Task instructions:
Of all the entries below, only the lines from the one with "(10 * acc + 4) r" up to and including the one with "[NL; NL] ++ lit" are to be duplicated exactly.

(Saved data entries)
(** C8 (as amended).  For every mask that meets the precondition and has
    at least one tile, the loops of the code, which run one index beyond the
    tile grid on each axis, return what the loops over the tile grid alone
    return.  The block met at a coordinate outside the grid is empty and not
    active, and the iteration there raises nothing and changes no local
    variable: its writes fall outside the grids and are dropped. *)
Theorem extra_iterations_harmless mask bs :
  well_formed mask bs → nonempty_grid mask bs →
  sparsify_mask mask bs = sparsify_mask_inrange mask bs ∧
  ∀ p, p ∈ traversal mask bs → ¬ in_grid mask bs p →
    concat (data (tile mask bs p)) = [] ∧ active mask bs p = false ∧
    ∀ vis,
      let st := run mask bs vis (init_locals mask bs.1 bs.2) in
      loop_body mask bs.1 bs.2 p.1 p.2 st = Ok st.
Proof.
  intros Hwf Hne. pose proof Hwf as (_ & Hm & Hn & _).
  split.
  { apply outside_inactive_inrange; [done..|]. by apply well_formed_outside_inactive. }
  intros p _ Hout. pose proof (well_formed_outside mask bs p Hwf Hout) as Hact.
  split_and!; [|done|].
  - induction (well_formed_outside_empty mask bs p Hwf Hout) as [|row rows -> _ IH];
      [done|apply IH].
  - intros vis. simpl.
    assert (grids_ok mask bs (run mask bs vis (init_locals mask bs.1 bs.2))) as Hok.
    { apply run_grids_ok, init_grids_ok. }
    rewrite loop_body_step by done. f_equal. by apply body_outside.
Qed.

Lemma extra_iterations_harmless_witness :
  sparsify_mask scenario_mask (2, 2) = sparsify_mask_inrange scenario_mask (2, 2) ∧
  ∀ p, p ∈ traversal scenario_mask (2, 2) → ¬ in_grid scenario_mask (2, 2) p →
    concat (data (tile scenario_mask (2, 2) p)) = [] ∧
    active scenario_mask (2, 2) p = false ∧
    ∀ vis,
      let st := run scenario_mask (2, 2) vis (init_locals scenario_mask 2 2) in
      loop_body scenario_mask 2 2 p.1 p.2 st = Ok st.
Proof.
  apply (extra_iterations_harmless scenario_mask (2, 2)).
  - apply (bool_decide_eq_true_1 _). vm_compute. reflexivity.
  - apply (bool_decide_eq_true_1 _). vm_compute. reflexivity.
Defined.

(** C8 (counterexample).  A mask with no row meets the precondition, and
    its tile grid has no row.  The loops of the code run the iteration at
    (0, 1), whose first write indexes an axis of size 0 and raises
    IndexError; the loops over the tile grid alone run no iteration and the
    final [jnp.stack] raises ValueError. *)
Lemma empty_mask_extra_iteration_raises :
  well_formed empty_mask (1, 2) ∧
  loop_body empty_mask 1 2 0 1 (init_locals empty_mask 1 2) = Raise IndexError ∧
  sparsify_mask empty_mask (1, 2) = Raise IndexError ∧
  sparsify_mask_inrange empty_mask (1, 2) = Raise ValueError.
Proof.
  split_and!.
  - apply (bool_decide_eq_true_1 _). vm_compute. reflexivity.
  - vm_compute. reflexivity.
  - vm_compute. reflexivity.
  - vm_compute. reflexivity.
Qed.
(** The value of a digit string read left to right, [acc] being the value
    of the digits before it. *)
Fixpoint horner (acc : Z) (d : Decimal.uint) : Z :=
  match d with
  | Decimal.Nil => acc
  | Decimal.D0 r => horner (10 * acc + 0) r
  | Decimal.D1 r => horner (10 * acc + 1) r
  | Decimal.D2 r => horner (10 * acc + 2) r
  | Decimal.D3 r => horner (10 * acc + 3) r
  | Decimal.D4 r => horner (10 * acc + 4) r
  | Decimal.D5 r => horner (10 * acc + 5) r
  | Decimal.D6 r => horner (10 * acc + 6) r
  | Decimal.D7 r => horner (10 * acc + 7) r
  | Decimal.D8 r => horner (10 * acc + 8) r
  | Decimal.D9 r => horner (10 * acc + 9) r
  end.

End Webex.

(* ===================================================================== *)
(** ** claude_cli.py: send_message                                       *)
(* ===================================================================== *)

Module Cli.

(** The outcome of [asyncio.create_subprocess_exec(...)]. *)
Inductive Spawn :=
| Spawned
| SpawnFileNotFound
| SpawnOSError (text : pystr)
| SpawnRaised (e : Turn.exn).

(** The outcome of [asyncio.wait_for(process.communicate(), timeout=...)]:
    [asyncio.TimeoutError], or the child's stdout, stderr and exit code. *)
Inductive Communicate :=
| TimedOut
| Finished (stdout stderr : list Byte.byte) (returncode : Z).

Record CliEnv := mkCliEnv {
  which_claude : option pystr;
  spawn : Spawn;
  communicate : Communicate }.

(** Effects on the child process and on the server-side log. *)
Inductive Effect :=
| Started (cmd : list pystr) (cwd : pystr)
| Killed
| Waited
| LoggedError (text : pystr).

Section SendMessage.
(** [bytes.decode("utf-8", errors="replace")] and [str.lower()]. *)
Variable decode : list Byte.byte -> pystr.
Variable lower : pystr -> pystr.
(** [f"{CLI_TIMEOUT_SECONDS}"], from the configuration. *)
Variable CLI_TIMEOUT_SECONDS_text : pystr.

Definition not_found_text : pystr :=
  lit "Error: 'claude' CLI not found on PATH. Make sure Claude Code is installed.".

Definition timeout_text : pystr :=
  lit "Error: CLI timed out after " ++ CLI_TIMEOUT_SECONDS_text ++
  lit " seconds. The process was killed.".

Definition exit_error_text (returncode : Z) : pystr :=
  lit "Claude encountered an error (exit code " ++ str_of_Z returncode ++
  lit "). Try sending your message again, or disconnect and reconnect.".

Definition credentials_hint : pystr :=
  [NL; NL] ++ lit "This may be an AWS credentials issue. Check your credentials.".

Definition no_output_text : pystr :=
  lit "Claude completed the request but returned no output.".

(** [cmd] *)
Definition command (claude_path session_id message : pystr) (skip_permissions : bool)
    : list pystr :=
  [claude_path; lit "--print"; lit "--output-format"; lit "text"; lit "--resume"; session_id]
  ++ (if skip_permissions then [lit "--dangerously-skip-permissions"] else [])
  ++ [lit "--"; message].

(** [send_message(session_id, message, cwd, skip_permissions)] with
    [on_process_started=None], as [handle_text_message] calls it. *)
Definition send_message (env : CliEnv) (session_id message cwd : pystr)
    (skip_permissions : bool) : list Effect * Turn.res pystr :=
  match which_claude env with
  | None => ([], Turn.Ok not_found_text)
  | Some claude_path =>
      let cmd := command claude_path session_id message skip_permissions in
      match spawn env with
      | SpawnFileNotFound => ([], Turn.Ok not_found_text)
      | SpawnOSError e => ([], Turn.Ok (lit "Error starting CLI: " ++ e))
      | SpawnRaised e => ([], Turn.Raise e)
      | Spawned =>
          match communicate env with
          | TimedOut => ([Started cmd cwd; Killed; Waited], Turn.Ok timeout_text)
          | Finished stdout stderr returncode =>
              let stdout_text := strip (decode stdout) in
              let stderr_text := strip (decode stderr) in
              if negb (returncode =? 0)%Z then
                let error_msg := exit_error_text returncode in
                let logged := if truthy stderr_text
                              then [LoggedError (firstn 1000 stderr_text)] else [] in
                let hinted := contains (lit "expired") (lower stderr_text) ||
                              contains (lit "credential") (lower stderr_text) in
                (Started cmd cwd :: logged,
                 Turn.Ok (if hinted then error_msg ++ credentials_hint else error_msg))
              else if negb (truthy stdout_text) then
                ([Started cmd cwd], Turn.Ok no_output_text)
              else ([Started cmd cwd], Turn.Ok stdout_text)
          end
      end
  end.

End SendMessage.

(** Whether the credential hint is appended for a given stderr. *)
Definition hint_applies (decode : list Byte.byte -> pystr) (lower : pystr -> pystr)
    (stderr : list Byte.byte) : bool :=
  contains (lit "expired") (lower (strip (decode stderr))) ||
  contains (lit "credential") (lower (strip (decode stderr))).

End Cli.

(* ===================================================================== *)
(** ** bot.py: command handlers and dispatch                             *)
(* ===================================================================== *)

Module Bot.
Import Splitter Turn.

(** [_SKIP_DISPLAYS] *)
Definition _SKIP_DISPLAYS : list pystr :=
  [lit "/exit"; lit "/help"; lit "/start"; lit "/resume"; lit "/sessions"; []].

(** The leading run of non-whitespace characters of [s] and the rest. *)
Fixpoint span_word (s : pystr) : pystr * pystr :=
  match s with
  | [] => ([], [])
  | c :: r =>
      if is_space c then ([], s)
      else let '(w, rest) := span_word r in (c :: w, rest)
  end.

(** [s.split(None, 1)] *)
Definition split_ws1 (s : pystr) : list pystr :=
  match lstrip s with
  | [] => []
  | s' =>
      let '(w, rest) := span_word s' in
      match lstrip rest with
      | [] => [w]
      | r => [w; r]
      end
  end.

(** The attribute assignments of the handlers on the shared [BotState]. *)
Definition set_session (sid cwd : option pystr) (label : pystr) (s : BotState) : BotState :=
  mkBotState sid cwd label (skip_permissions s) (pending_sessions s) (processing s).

Expected answer:
  | Decimal.D4 r => horner (10 * acc + 4) r
  | Decimal.D5 r => horner (10 * acc + 5) r
  | Decimal.D6 r => horner (10 * acc + 6) r
  | Decimal.D7 r => horner (10 * acc + 7) r
  | Decimal.D8 r => horner (10 * acc + 8) r
  | Decimal.D9 r => horner (10 * acc + 9) r
  end.

End Webex.

(* ===================================================================== *)
(** ** claude_cli.py: send_message                                       *)
(* ===================================================================== *)

Module Cli.

(** The outcome of [asyncio.create_subprocess_exec(...)]. *)
Inductive Spawn :=
| Spawned
| SpawnFileNotFound
| SpawnOSError (text : pystr)
| SpawnRaised (e : Turn.exn).

(** The outcome of [asyncio.wait_for(process.communicate(), timeout=...)]:
    [asyncio.TimeoutError], or the child's stdout, stderr and exit code. *)
Inductive Communicate :=
| TimedOut
| Finished (stdout stderr : list Byte.byte) (returncode : Z).

Record CliEnv := mkCliEnv {
  which_claude : option pystr;
  spawn : Spawn;
  communicate : Communicate }.

(** Effects on the child process and on the server-side log. *)
Inductive Effect :=
| Started (cmd : list pystr) (cwd : pystr)
| Killed
| Waited
| LoggedError (text : pystr).

Section SendMessage.
(** [bytes.decode("utf-8", errors="replace")] and [str.lower()]. *)
Variable decode : list Byte.byte -> pystr.
Variable lower : pystr -> pystr.
(** [f"{CLI_TIMEOUT_SECONDS}"], from the configuration. *)
Variable CLI_TIMEOUT_SECONDS_text : pystr.

Definition not_found_text : pystr :=
  lit "Error: 'claude' CLI not found on PATH. Make sure Claude Code is installed.".

Definition timeout_text : pystr :=
  lit "Error: CLI timed out after " ++ CLI_TIMEOUT_SECONDS_text ++
  lit " seconds. The process was killed.".

Definition exit_error_text (returncode : Z) : pystr :=
  lit "Claude encountered an error (exit code " ++ str_of_Z returncode ++
  lit "). Try sending your message again, or disconnect and reconnect.".

Definition credentials_hint : pystr :=
  [NL; NL] ++ lit "This may be an AWS credentials issue. Check your credentials.".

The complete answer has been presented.